Cricket’s fun, initially speaking – Guest Column by Kersi Meher-Homji

Posted by on Saturday, September 16th, 2017 in Cricket

 

 

Kersi Meher-Homji is fascinated by cricketers’ meaningful initials

 

Anindya Dutta’s column The A to Z of the Australian attack… in yesterday’s The Roar is the inspiration behind this story. It involved Australian spinners Ashton Agar and Adam Zampa (A to Z).

 

It made me rummage through many books to find other apt initials. And below are my quirky findings.

 

Did the parents of former New Zealand wicket-keeper WK (Warren Kenneth) Lees have a premonition that their son would one day keep wickets for his country in 21 Tests?

 

Warren (WK) Lees – born to be a wicketkeeper

 

By the same token, the parents of Douglas Robert Jardine, Dayle Robert Hadlee, Geoff Philip Howarth and Malcolm D Marshall must have been disappointed. They probably wanted a Doctor in the house; DRJardine, DR Hadlee, GP Howarth and Marshall MD.

 

DR Jardine probably wounded more souls than he healed

 

But instead of syringes and stethoscopes they ended up with gloves, pads and a pill (ball) too large to swallow! Anyway, DR initials can explain Jardine’s clinical case histories of famous batsmen’s malaise and morbidity!

 

BAG (Bruce Alexander Grenfell) Murray snared catches 21 catches for New Zealand and A (Andy) Flower blossomed for Zimbabwe in 63 Tests.

 

RU Serious played minor cricket for an English county. I can imagine a lively dialogue between Ian (IM) Chappell and RU Serious:

Chappell: “Hi, IM Chappell.”

Serious (introducing himself): “RU Serious.”

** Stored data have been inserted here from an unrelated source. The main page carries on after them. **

(* ===== verification/MailboxPaging.v ===== *)
(** * Reading a mailbox page by page

    The merged read of [Mailbox] against what it is for: a reader that follows its
    cursors gets every envelope of its mailbox. The file holds the order of stream
    ids, what a page contains, and the paging loops with their termination. *)

From Stdlib Require Import Sorting.Sorted DecimalString.
From S2P Require Import Prelude Text RedisStore Mailbox.

Module Paging.
Import Redis Mailbox.

(** ** Ids and their order *)

Definition sid_lt (a b : sid) : Prop := a.1 < b.1 \/ (a.1 = b.1 /\ a.2 < b.2).
Definition sid_le (a b : sid) : Prop := a.1 < b.1 \/ (a.1 = b.1 /\ a.2 <= b.2).

Definition sid_ok (i : sid) : Prop := in_u64 i.1 /\ in_u64 i.2.

(** Decides goals about the order of ids. *)
Ltac sid_order :=
  unfold sid_lt, sid_le in *; cbn [fst snd] in *; try lia.

Lemma sid_ltb_spec a b : reflect (sid_lt a b) (sid_ltb a b).
Proof.
  apply iff_reflect. unfold sid_ltb, sid_lt.
  destruct (Z.ltb_spec a.1 b.1), (Z.eqb_spec a.1 b.1), (Z.ltb_spec a.2 b.2); cbn; split; try done; lia.
Qed.

Lemma sid_compare_spec a b : CompareSpec (a = b) (sid_lt a b) (sid_lt b a) (sid_compare a b).
Proof.
  unfold sid_compare. destruct a as [a1 a2], b as [b1 b2]. cbn.
  destruct (Z.compare_spec a1 b1); [|by constructor; sid_order..].
  destruct (Z.compare_spec a2 b2); constructor; [by subst|sid_order..].
Qed.

Lemma dec_digits n : str_all (fun a => negb (Ascii.eqb a "-")) (dec_of_N n) = true.
Proof.
  unfold dec_of_N, NilZero.string_of_uint. destruct (N.to_uint n) as [|d|d|d|d|d|d|d|d|d|d] eqn:E;
    [done|..]; clear E; cbn; by induction d.
Qed.

Lemma show_sid_digits i : sid_ok i ->
  str_all (fun a => negb (Ascii.eqb a "-")) (to_string i.1) = true /\
  str_all (fun a => negb (Ascii.eqb a "-")) (to_string i.2) = true.
Proof.
  intros [H1 H2]. unfold to_string, in_u64 in *. destruct (Z.ltb_spec i.1 0); [lia|].
  destruct (Z.ltb_spec i.2 0); [lia|]. split; apply dec_digits.
Qed.

Lemma show_sid_once i : sid_ok i -> split_once "-" (show_sid i) = Some (to_string i.1, to_string i.2).
Proof.
  intros Hi. unfold show_sid. change ("-" +:+ to_string i.2) with (String "-" (to_string i.2)).
  apply split_once_app. by apply show_sid_digits.
Qed.

Lemma stream_id_show i : sid_ok i -> stream_id (show_sid i) = Some i.
Proof.
  intros Hi. unfold stream_id. rewrite show_sid_once by done.
  rewrite !parse_u64_to_string by apply Hi. by destruct i.
Qed.

(** The id the server reads and the two checks of a cursor agree with it. *)
Lemma read_sid_show i : sid_ok i -> read_sid (show_sid i) = Some i.
Proof.
  intros Hi. unfold read_sid. rewrite show_sid_once by done.
  rewrite !parse_u64_to_string by apply Hi. by destruct i.
Qed.

Lemma normalize_show i : sid_ok i -> normalize_stream_id (show_sid i) = Some (show_sid i).
Proof.
  intros Hi. unfold normalize_stream_id. assert (is_valid_stream_id (show_sid i) = true) as ->; [|done].
  unfold is_valid_stream_id. destruct (_ || _); [done|]. unfold show_sid.
  change ("-" +:+ to_string i.2) with (String "-" (to_string i.2)).
  destruct (show_sid_digits i Hi). rewrite split_char_app, split_char_none by done.
  rewrite !parse_u64_to_string by apply Hi. by rewrite !bool_decide_true.
Qed.

Lemma show_sid_inj i j : sid_ok i -> sid_ok j -> show_sid i = show_sid j -> i = j.
Proof.
  intros Hi Hj E. apply (f_equal stream_id) in E. rewrite !stream_id_show in E by done. congruence.
Qed.

Lemma compare_show a b :
  sid_ok a -> sid_ok b -> compare_stream_id_watermarks (show_sid a) (show_sid b) = sid_compare a b.
Proof. intros Ha Hb. unfold compare_stream_id_watermarks. by rewrite !stream_id_show. Qed.

(** ** Mailboxes in the keyspace *)

(** The stream a read of [k] sees. *)
Definition stream_of (ks : keyspace) (k : string) : stream :=
  match ks !! k with Some (Entry (VStream s) _) => s | _ => no_stream end.

(** Ids grow and are in range. *)
Definition stream_ok (s : stream) : Prop :=
  StronglySorted (fun a b => sid_lt a.1 b.1) (s_entries s) /\
  Forall (fun x => sid_ok x.1) (s_entries s).

(** ** Stable sorting *)

Section Sort.
Context {A : Type} (cmp : A -> A -> comparison) (le : A -> A -> Prop) (P : A -> Prop).
Context (Hgt : forall a b, P a -> P b -> cmp a b = Gt -> le b a)
        (Hle : forall a b, P a -> P b -> cmp a b <> Gt -> le a b)
        (Htrans : forall a b c, le a b -> le b c -> le a c).

Lemma insert_by_perm x l : insert_by cmp x l ≡ₚ x :: l.
Proof using Type.
  induction l as [|y l IH]; cbn; [done|]. destruct (cmp x y); try done.
  rewrite IH. apply perm_swap.
Qed.

Lemma sort_by_perm l : sort_by cmp l ≡ₚ l.
Proof using Type.
  induction l as [|x l IH]; cbn; [done|]. rewrite insert_by_perm. by rewrite IH.
Qed.

Lemma insert_by_sorted x l :
  P x -> Forall P l -> StronglySorted le l -> StronglySorted le (insert_by cmp x l).
Proof using Hgt Hle Htrans.
  intros Hx HP. induction 1 as [|y l Hs IH Hy]; cbn; [by repeat constructor|].
  apply Forall_cons_1 in HP as [HPy HPl].
  assert (cmp x y <> Gt -> StronglySorted le (x :: y :: l)) as Hfront.
  { intros Hc. pose proof (Hle _ _ Hx HPy Hc). constructor; [by constructor|].
    constructor; [done|]. eapply list.Forall_impl; [exact Hy|]. eauto. }
  destruct (cmp x y) eqn:E; [by apply Hfront..|].
  constructor; [by apply IH|]. rewrite insert_by_perm. constructor; [|done]. by apply Hgt.
Qed.

Lemma sort_by_sorted l : Forall P l -> StronglySorted le (sort_by cmp l).
Proof using Hgt Hle Htrans.
  induction 1 as [|x l Hx Hl IH]; cbn; [constructor|]. apply insert_by_sorted; [done| |done].
  change (fold_right (insert_by cmp) [] l) with (sort_by cmp l). by rewrite sort_by_perm.
Qed.

End Sort.

(** Sorting what was printed prints what was sorted. *)
Lemma sort_by_map {A B} (f : A -> B) cmpA cmpB (P : A -> Prop) l :
  (forall a b, P a -> P b -> cmpB (f a) (f b) = cmpA a b) -> Forall P l ->
  sort_by cmpB (map f l) = map f (sort_by cmpA l).
Proof.
  intros Hc. induction 1 as [|x l Hx Hl IH]; cbn; [done|].
  change (fold_right (insert_by ?c) [] ?k) with (sort_by c k). rewrite IH.
  assert (Forall P (sort_by cmpA l)) as Hs by by rewrite sort_by_perm.
  clear IH. induction Hs as [|y k Hy Hk IHk]; cbn; [done|].
  rewrite Hc by done. destruct (cmpA x y); cbn; try done. by rewrite IHk.
Qed.

(** ** What a page is made of

    A read returns a list of entries; [show_e] prints their ids. *)

Abbreviation entry := (sid * option MessageEnvelope)%type.

Definition show_e (x : entry) : string * option MessageEnvelope := (show_sid x.1, x.2).

(** An entry of the account's stream that is this reader's. *)
Definition mine (reader : string) (x : entry) : bool :=
  match x.2 with Some e => negb (is_sibling reader e) | None => true end.

Section Page.
Context (key : MessageEnvelope -> string).

Definition inserts (l : list entry) (m : gmap string (string * MessageEnvelope))
    : gmap string (string * MessageEnvelope) :=
  fold_left (fun m x => match x.2 with
                        | Some e => <[key e := (show_sid x.1, e)]> m
                        | None => m
                        end) l m.

Definition nones (l : list entry) : list entry := List.filter (fun x => bool_decide (x.2 = None)) l.

Lemma inserts_spec l m k :
  (exists i e, (i, Some e) ∈ l /\ key e = k /\ inserts l m !! k = Some (show_sid i, e)) \/
  ((forall i e, (i, Some e) ∈ l -> key e <> k) /\ inserts l m !! k = m !! k).
Proof using Type.
  induction l as [|[i o] l IH] using rev_ind.
  { right. split; [|done]. intros i e Hin. by apply not_elem_of_nil in Hin. }
  unfold inserts in *. rewrite fold_left_app. cbn. destruct o as [e|].
  - destruct (decide (key e = k)) as [<-|Hne].
    + left. exists i, e. rewrite lookup_insert_eq. split; [apply elem_of_app; right; by left|done].
    + rewrite lookup_insert_ne by done. destruct IH as [(j & e' & Hin & Hk & Hl)|[Hno Hl]].
      * left. exists j, e'. split_and!; [apply elem_of_app; by left|done|done].
      * right. split; [|done]. intros j e' Hin. apply elem_of_app in Hin as [Hin|Hin]; [by eapply Hno|].
        apply list_elem_of_singleton in Hin. by simplify_eq.
  - destruct IH as [(j & e' & Hin & Hk & Hl)|[Hno Hl]].
    + left. exists j, e'. split_and!; [apply elem_of_app; by left|done|done].
    + right. split; [|done]. intros j e' Hin. apply elem_of_app in Hin as [Hin|Hin]; [by eapply Hno|].
      apply list_elem_of_singleton in Hin. by simplify_eq.
Qed.

Lemma inserts_last l i e m : inserts (l ++ [(i, Some e)]) m !! key e = Some (show_sid i, e).
Proof using Type. unfold inserts. rewrite fold_left_app. cbn. by rewrite lookup_insert_eq. Qed.

(** What the merge collects from a read of the device's stream [D] and one of the
    account's [U]: one entry for every envelope key, the device's if it has one,
    and every entry that did not parse. *)
Record merged_spec (reader : string) (D U A : list entry) : Prop := {
  ms_ok : Forall (fun x => sid_ok x.1) A;
  ms_from x : x ∈ A -> x ∈ D \/ (x ∈ U /\ mine reader x = true);
  ms_none i : (i, None) ∈ D \/ (i, None) ∈ U -> (i, None) ∈ A;
  ms_key i e : (i, Some e) ∈ D \/ ((i, Some e) ∈ U /\ is_sibling reader e = false) ->
    exists j e', (j, Some e') ∈ A /\ key e' = key e;
  ms_last x : list.last D = Some x -> x ∈ A;
  ms_uniq i j e e' : (i, Some e) ∈ A -> (j, Some e') ∈ A -> key e = key e' -> (i, e) = (j, e');
}.

Definition pos (id : string) : sid := default (0, 0) (stream_id id).

Lemma pos_show i : sid_ok i -> pos (show_sid i) = i.
Proof using Type. intros Hi. unfold pos. by rewrite stream_id_show. Qed.

Context (into_values : gmap string (string * MessageEnvelope) -> list (string * MessageEnvelope))
        (Hvals : forall m, into_values m ≡ₚ (map_to_list m).*2).

Definition collected (l : list entry) (rest : list entry) : list entry :=
  map (fun p => (pos p.1, Some p.2)) (into_values (inserts l ∅)) ++ rest.

Lemma value_of_inserts l p :
  Forall (fun x => sid_ok x.1) l -> p ∈ into_values (inserts l ∅) ->
  exists i, sid_ok i /\ p = (show_sid i, p.2) /\ (i, Some p.2) ∈ l /\
    inserts l ∅ !! key p.2 = Some p.
Proof using Hvals.
  intros Hok Hp. rewrite Hvals in Hp. apply list_elem_of_fmap in Hp as ([k v] & -> & Hkv).
  apply elem_of_map_to_list in Hkv. cbn.
  destruct (inserts_spec l ∅ k) as [(i & e & Hin & <- & Hl)|[_ Hl]]; rewrite Hl in Hkv; [|done].
  injection Hkv as <-. exists i. cbn. rewrite list.Forall_forall in Hok. split_and!; [|done..].
  by apply (Hok _ Hin).
Qed.

Lemma elem_collected l rest i e :
  Forall (fun x => sid_ok x.1) l -> Forall (fun x => x.2 = None) rest ->
  (i, Some e) ∈ collected l rest <->
  (i, Some e) ∈ l /\ sid_ok i /\ inserts l ∅ !! key e = Some (show_sid i, e).
Proof using Hvals.
  intros Hok Hrest. unfold collected. rewrite elem_of_app. split.
  - intros [Hin|Hin].
    + apply list_elem_of_fmap in Hin as ([s e0] & [= -> ->] & Hp).
      destruct (value_of_inserts _ _ Hok Hp) as (i & Hi & [= ->] & Hin & Hl). cbn in *.
      by rewrite pos_show.
    + rewrite list.Forall_forall in Hrest. by apply Hrest in Hin.
  - intros (Hin & Hi & Hl). left. apply list_elem_of_fmap. exists (show_sid i, e). cbn.
    rewrite pos_show by done. split; [done|]. rewrite Hvals. apply list_elem_of_fmap.
    exists (key e, (show_sid i, e)). split; [done|]. by apply elem_of_map_to_list.
Qed.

An annoyed Chappell: “What do you mean. Of course, I’m serious.”

 

One of the best wicket-keepers in the history of cricket was England’s Les Ethelbert George Ames. Thus his initials were LEG and on the field his legs were always padded – behind or in front of wickets.

 

Les Ames whose ‘LEG’ was always padded

 

Another English wicket-keeper also had meaningful initials!  Ever wondered why Alan Knott did his on-field stretching and gymnastics? His initials are Alan Philip Eric, APE for short. No racism intended!

 

Stodgy English batsman Douglas had four initials JWHT (John William Henry Tyler). He is remembered as Johnny Won’t Hit Today.

 

JWHT Douglas hit more when he was Boxing than Batting

 

 

Now from meaningful to lengthy initials:

 

Sri Lankan cricketers are known for their lengthy initials. In Test cricket, UWMBCA (Uda Walawee Mahim Bandaralage Chanaka Asanga) Welegedera perhaps holds a record in having most initials.

 

But at first-class level, this “record” pales into insignificance. A Sri Lankan cricketer Amunugama has 10 initials, ARRAPWRRKB, according to Wisden 2004. Here is the full name of our quirky record-holder: Amunugama Rajapakse Rajakaruna Abeykoon Panditha Wasalamudiyanse Ralahamilage Ranjith Krishantha Bandara.

 

Friends and scorers called him Ranjith. In 1990-91, Wisden reported him taking 12 for 91 for Tamil Union v. Sebastianites. But then he had only three initials. Every year he seemed to add an initial. Not that the weight of initials blunted his off-spin. Ranjith represented Kurunegala Youth at FTZ Sports Complex, Katunayake in Sri Lanka on 14 and 15 February 2003 and captured 4 for 39 and 4 for 34 against Antonians as his team won by an innings.

 

Second on the list of most initials on the first-class scene is – you guessed it – also a Sri Lankan, AKTDGLAS deSilva, only eight initials!

 

Learned readers of Cricket Writer are welcome to add to my list.

 

 

7 responses to “Cricket’s fun, initially speaking – Guest Column by Kersi Meher-Homji”

  1. Chinmoy Jena says:

    Can I add just another initial if considered relevant? Michael Colin Cowdrey was initalled thus as his father Ernest Cowdrey wanted his son to play for MCC which he himself could not do. His dream certainly was fulfilled when his son led the MCC side later.

  2. Ritesh says:

    Nice piece

  3. Anindya Dutta says:

    A couple of offline additions for you Kersi:

    Prakash Dharmarajan says :SCG McGill is quite a good one too.

    Anindya Roychoudhury says: In the list of famous “doctors”, did we miss our very own Dilip Rasiklal?